What needs to be done:
Each line of the entries below that includes "first" belongs in your answer.

____

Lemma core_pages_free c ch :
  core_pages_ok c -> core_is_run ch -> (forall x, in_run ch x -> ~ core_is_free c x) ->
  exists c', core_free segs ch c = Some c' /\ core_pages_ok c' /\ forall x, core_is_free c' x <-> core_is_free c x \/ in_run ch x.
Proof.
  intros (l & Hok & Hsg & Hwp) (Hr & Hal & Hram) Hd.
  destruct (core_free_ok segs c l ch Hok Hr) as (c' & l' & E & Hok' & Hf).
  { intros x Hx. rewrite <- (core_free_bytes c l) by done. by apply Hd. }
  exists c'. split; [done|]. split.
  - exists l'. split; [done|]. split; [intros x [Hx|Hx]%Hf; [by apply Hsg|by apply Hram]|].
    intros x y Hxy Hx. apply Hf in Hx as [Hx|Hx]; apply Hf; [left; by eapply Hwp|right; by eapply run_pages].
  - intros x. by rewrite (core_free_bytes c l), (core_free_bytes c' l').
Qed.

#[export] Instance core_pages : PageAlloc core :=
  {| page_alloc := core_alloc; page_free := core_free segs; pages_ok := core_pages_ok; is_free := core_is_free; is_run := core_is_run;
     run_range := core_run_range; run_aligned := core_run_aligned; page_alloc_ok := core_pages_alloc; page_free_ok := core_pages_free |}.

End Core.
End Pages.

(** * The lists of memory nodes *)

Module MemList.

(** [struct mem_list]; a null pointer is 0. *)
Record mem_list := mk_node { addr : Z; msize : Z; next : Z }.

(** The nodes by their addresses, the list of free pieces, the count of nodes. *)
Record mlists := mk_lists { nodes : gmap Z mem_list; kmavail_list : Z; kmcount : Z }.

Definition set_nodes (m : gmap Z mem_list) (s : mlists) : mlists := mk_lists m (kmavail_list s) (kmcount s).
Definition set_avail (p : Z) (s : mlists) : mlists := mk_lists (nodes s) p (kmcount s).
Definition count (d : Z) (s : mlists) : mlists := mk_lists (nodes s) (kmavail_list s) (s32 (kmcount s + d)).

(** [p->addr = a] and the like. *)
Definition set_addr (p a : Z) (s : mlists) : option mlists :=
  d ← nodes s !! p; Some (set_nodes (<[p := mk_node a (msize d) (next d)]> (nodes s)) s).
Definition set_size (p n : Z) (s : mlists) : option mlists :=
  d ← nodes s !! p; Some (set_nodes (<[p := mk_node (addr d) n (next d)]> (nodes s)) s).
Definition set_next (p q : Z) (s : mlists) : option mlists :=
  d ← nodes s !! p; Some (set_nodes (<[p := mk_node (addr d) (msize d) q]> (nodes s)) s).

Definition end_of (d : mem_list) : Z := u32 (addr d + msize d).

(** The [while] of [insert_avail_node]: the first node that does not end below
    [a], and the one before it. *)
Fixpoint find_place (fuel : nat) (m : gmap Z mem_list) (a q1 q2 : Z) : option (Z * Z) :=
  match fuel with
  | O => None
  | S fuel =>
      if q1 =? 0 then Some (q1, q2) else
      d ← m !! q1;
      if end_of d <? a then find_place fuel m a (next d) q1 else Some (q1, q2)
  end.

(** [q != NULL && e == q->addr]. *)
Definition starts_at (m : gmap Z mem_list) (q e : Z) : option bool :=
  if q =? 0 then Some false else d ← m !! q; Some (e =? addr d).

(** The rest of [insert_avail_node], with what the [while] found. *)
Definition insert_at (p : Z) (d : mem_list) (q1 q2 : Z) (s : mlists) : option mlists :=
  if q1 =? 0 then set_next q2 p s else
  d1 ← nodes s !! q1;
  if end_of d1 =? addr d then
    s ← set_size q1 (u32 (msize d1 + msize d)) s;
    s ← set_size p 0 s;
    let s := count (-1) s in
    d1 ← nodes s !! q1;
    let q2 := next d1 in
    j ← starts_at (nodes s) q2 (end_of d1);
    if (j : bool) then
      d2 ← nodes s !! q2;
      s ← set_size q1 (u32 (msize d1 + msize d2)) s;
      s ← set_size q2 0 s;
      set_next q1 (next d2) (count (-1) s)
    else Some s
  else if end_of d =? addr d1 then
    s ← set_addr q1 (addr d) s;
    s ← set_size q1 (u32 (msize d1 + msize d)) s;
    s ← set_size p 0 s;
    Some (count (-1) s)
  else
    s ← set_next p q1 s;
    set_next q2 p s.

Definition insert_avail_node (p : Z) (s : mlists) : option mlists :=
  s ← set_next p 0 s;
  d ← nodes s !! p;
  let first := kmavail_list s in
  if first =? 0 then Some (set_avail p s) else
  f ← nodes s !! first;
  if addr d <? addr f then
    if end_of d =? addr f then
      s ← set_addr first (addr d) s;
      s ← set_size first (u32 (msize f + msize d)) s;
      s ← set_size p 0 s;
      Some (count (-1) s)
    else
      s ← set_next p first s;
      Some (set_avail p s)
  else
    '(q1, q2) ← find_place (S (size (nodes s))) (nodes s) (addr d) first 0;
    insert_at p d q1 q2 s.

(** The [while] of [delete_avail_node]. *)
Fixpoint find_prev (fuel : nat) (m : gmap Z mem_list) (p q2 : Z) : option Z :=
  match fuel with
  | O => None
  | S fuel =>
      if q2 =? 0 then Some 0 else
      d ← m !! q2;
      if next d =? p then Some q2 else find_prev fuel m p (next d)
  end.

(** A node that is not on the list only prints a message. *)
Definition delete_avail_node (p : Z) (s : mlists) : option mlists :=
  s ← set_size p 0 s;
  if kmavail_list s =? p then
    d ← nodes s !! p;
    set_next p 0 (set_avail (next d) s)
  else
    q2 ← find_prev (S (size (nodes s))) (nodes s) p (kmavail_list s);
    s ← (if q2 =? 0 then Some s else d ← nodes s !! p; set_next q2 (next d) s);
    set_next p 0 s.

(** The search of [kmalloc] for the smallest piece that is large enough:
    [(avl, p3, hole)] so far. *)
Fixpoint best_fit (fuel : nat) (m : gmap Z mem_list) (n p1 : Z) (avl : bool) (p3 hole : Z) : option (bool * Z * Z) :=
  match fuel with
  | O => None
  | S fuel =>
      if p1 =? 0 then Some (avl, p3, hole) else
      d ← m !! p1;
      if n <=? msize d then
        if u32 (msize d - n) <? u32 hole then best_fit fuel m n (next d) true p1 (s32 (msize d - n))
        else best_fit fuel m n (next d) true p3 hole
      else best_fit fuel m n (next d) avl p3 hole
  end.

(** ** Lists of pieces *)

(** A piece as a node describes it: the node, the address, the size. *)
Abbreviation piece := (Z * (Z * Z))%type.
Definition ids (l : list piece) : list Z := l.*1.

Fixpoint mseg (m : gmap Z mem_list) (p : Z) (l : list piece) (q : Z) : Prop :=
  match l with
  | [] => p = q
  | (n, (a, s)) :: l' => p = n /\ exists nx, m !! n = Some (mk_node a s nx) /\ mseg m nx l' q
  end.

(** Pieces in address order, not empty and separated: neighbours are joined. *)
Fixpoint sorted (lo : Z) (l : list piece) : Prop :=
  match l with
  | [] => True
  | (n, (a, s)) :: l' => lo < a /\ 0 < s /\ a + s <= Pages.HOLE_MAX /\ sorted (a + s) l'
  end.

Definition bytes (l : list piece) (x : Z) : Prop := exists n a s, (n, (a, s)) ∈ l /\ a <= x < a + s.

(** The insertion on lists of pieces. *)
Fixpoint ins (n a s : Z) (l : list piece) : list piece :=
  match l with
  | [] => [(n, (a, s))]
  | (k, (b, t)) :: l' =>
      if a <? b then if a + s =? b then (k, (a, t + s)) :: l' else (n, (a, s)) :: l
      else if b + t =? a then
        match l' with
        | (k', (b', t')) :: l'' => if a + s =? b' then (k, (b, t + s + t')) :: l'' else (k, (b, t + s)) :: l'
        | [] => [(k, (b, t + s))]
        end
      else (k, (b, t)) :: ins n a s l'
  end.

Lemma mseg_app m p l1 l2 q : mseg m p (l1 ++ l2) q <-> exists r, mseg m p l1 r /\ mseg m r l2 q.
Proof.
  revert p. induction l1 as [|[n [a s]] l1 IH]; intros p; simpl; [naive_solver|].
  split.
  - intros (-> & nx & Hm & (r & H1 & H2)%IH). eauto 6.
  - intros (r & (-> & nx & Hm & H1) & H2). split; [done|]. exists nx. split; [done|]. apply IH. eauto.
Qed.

____

Exercise result:
(** The [while] of [insert_avail_node]: the first node that does not end below
  let first := kmavail_list s in
  if first =? 0 then Some (set_avail p s) else
  f ← nodes s !! first;
      s ← set_addr first (addr d) s;
      s ← set_size first (u32 (msize f + msize d)) s;
      s ← set_next p first s;
    '(q1, q2) ← find_place (S (size (nodes s))) (nodes s) (addr d) first 0;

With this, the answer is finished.